Saturday, September 06, 2014

Horseshoe Crabaction

Trilobites and giant water scorpions, like Pterygotus, creep, crawl, and swim through my Devonian brain every time I see one of these critters.
Horseshoe crabs, (okay, you already know this, but it is obligatory), are not really crabs at all.

What they are, is a class of ancient relics that have apparently evolved to a perfect state of happiness, since they look today pretty much like they a hundred million years ago. 

I had to mess with this one while snorkeling in the Gulf recently ... I mess you know ... it's an interactive thing.
She wasn't feeling all that interactive, but I only bothered her for a few minutes to take a closer look.
The long tail is the "Telson" and it's a useful tool for flipping yourself upright after the waves have tossed you upside down with all your jiggly parts exposed to predators.
By the way, if you love shore birds, you love this animal too. The billions of eggs that horseshoe crabs lay at the high tide line on our shores are the fuel for the vast flocks of migrating shore birds arriving for the winter.

There's few things in the sea more harmless than a horseshoe crab, but they sure LOOK like a pointy, creepy, nightmare out of the movie ALIEN.

The flappityflopflappity parts in the upper part of this view are the horseshoe crabs book gills ... similar to the book lungs on Arachnids like spiders and scorpions ... a hint at the close relationship between this gal and truly creepy things like spiders and scorpions.

The jiggly parts on the ventral side include this awesome assortment of jointed appendages and those, along with that hard exoskeleton are what lump this animal into Phylum Arthropoda, a group that includes about 85+percent of all Earth species.

There are so dang many species of Arthropod...

If you were an alien biologist surveying the variety of life on Earth, you would probably conclude that there's one dominant primate species that builds lots of cool stuff and is highly intelligent, but this planet is really an Arthropod planet.

See ya around, little Limulus polyphemus.

5 comments:

Jim said...

Wait, What, Wait....No Recipe's for their use?
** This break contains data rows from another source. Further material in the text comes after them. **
Lemma record_returns_convertible (p : InstalledPackage) (st st' : FlattenState) :
  ToBoolean p.(name) && ToBoolean p.(version) = true ->
  recordPair p st = Ok st' -> convertiblePackage p.
Proof.
  intros Ht. unfold recordPair, record, packageKey. rewrite Ht.
  destruct (ToString (name p)) as [n|e] eqn:En; [|discriminate].
  destruct (ToString (version p)) as [v|e] eqn:Ev; [|discriminate].
  intros _. split; eexists; eassumption.
Qed.

Lemma forOf_recordPair_convertible (obs : list InstalledPackage) :
  Forall (fun p => ToBoolean p.(name) && ToBoolean p.(version) = true) obs ->
  forall st st', forOf obs recordPair st = Ok st' -> Forall convertiblePackage obs.
Proof.
  induction 1 as [|p obs Hp Hobs IH]; intros st st'; [constructor|].
  rewrite forOf_cons. destruct (recordPair p st) as [st1|e] eqn:E1; [|discriminate].
  cbn [bind]. intros E. constructor.
  - apply (record_returns_convertible p st st1); assumption.
  - apply (IH st1 st'). exact E.
Qed.

Lemma flattenPackages_returns_only_if (tree : value)
  (results : list InstalledPackage) :
  flattenPackages tree = Ok results -> Forall convertiblePackage (observedIn tree).
Proof.
  unfold flattenPackages. rewrite visit_observed. fold (observedIn tree).
  destruct (forOf (observedIn tree) recordPair ([], [])) as [st|e] eqn:E;
    [|discriminate].
  intros _. apply (forOf_recordPair_convertible _ (observed_truthy tree _) _ _ E).
Qed.

(** A value that is not an object gives the empty result. *)
Lemma not_object_empty (data : value) :
  ToBoolean data && isObjectType data = false ->
  normalizeMalwareList data = Ok [] /\ flattenPackages data = Ok [].
Proof.
  intros Hd.
  assert (Hv : forall inferredName st, visit data inferredName st = Ok st).
  { intros inferredName st. rewrite visit_deps.
    destruct (ToBoolean data), (isObjectType data); try reflexivity; discriminate. }
  split.
  - unfold normalizeMalwareList. rewrite Hd.
    destruct data; try reflexivity. discriminate.
  - unfold flattenPackages. rewrite Hv. reflexivity.
Qed.

End FlattenReturns.

(** ** What is thrown *)

Section OnlyTypeError.
Context {H : Host}.

(** Nothing is thrown but the TypeError of a conversion or of a call, as
    long as the stack has room. *)
Lemma ToString_throws (v : value) :
  forall e, ToString v = Throw e -> e = TypeError.
Proof.
  induction v as [| |b|n|s|items IH|fields IH] using value_ind; intros e;
    try discriminate.
  - cbn [ToString]. rewrite Forall_forall in IH. revert e.
    induction items as [|x items IHl]; intros e; [discriminate|].
    assert (Hx : forall e0, match x with
                            | Undefined | JNull => Ok []
                            | _ => ToString x
                            end = Throw e0 -> e0 = TypeError).
    { intros e0. destruct x; try discriminate; apply (IH _ (or_introl eq_refl)). }
    destruct (match x with Undefined | JNull => Ok [] | _ => ToString x end)
      as [sx|e0]; [|intros [= <-]; apply Hx; reflexivity].
    cbn [bind]. destruct items as [|y items']; [discriminate|].
    match goal with
    | |- context [bind ?j _] => destruct j as [r|e1] eqn:Ej
    end; [discriminate|].
    cbn [bind]. intros [= <-]. apply IHl; [|reflexivity].
    intros z Hz. apply IH. right; exact Hz.
  - cbn [ToString]. destruct (lookup (str "toString") fields); [|discriminate].
    intros [= <-]. reflexivity.
Qed.

Lemma forOf_throws {A St : Type} (l : list A) (body : A -> St -> result St) :
  (forall x s e, In x l -> body x s = Throw e -> e = TypeError) ->
  forall s e, forOf l body s = Throw e -> e = TypeError.
Proof.
  induction l as [|x l IH]; intros Hb s e; [discriminate|].
  rewrite forOf_cons. destruct (body x s) as [s1|e1] eqn:E1.
  - cbn [bind]. apply IH. intros y t e0 Hy. apply Hb. right; exact Hy.
  - cbn [bind]. intros [= <-]. apply (Hb x s e1 (or_introl eq_refl) E1).
Qed.

Lemma add_throws (name version : value) (m : AdvisoryMap) (e : exn) :
  add name version m = Throw e -> e = TypeError.
Proof.
  unfold add. destruct (negb (ToBoolean name) || negb (ToBoolean version));
    [discriminate|].
  destruct (ToString name) as [n|e1] eqn:En;
    [|cbn [bind]; intros [= <-]; apply (ToString_throws _ _ En)].
  destruct (ToString version) as [v|e1] eqn:Ev;
    [discriminate | cbn [bind]; intros [= <-]; apply (ToString_throws _ _ Ev)].
Qed.

Lemma addMany_throws (name arr : value) (m : AdvisoryMap) (e : exn) :
  addMany name arr m = Throw e -> e = TypeError.
Proof.
  unfold addMany. destruct (negb (ToBoolean name) || negb (Array_isArray arr));
    [discriminate|].
  apply forOf_throws. intros v s e0 _. apply add_throws.
Qed.

Lemma when_throws (cond : bool) (step : AdvisoryMap -> result AdvisoryMap)
  (m : AdvisoryMap) (e : exn) :
  (forall m0 e0, step m0 = Throw e0 -> e0 = TypeError) ->
  when cond step m = Throw e -> e = TypeError.
Proof. intros Hs. unfold when. destruct cond; [apply Hs | discriminate]. Qed.

Lemma considerEntry_throws (entry : value) (m : AdvisoryMap) (e : exn) :
  considerEntry entry m = Throw e -> e = TypeError.
Proof.
  unfold considerEntry.
  destruct (negb (ToBoolean entry) || negb (isObjectType entry)); [discriminate|].
  destruct (hasProperty (str "ecosystem") entry).
  - destruct (ToString (get entry (str "ecosystem"))) as [t|e1] eqn:Et;
      [|cbn [bind]; intros [= <-]; apply (ToString_throws _ _ Et)].
    cbn [bind]. destruct (negb (str_eqb (toLowerCase t) (str "npm"))); [discriminate|].
    cbv zeta. destruct (ToBoolean (entryName entry)) eqn:Hn; [|discriminate].
    rewrite (considerEntry_candidates entry m Hn).
    apply forOf_throws. intros v s e0 _. apply add_throws.
  - cbn [bind]. cbv zeta.
    destruct (ToBoolean (entryName entry)) eqn:Hn; [|discriminate].
    rewrite (considerEntry_candidates entry m Hn).
    apply forOf_throws. intros v s e0 _. apply add_throws.
Qed.

Lemma walkObject_throws (obj : value) :
  forall m e, walkObject obj m = Throw e -> e = TypeError.
Proof.
  induction obj as [| |b|n|s|items IH|fields IH] using value_ind; intros m e;
    try discriminate.
  cbn [walkObject]. apply forOf_throws. intros [k v] s e0 Hin.
  destruct (Array_isArray v).
  - destruct (nonEmptyAllSemverish v); [apply addMany_throws|].
    apply forOf_throws. intros x t e1 _. apply considerEntry_throws.
  - destruct (ToBoolean v && isObjectType v).
    + destruct (existsb (str_eqb k) containerKeys).
      * rewrite Forall_forall in IH. apply (IH (k, v) Hin).
      * unfold nestedMapping. apply forOf_throws. intros [nk nv] t e1 _.
        destruct (Array_isArray nv && nonEmptyAllSemverish nv);
          [apply addMany_throws | discriminate].
    + destruct (isStringType v && isSemverish v); [apply add_throws | discriminate].
Qed.

Lemma normalizeMalwareList_throws (data : value) (e : exn) :
  normalizeMalwareList data = Throw e -> e = TypeError.
Proof.
  unfold normalizeMalwareList. destruct (Array_isArray data).
  - apply forOf_throws. intros x s e0 _. apply considerEntry_throws.
  - destruct (ToBoolean data && isObjectType data);
      [apply walkObject_throws | discriminate].
Qed.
Shucks!

threecollie said...

You answered a question that has ticked the back of my land lubber brain since my single trip to your amazing state when I was 20ish. Can they hurt you? good to discover that they don't. Thanks

Julie Zickefoose said...

Nice explanation of the crazy ball-jointed spike tail. Thanks also for "book gills." New to me. Didn't know spiders had them. What amazes me about horseshoe crabs is the way they cast their exoskeleton in order to grow. To slip out of all those joints and bends... They are Devo.

lisa said...

Awesome.

robin andrea said...

Love these photos. Life under the water is pretty spectacular!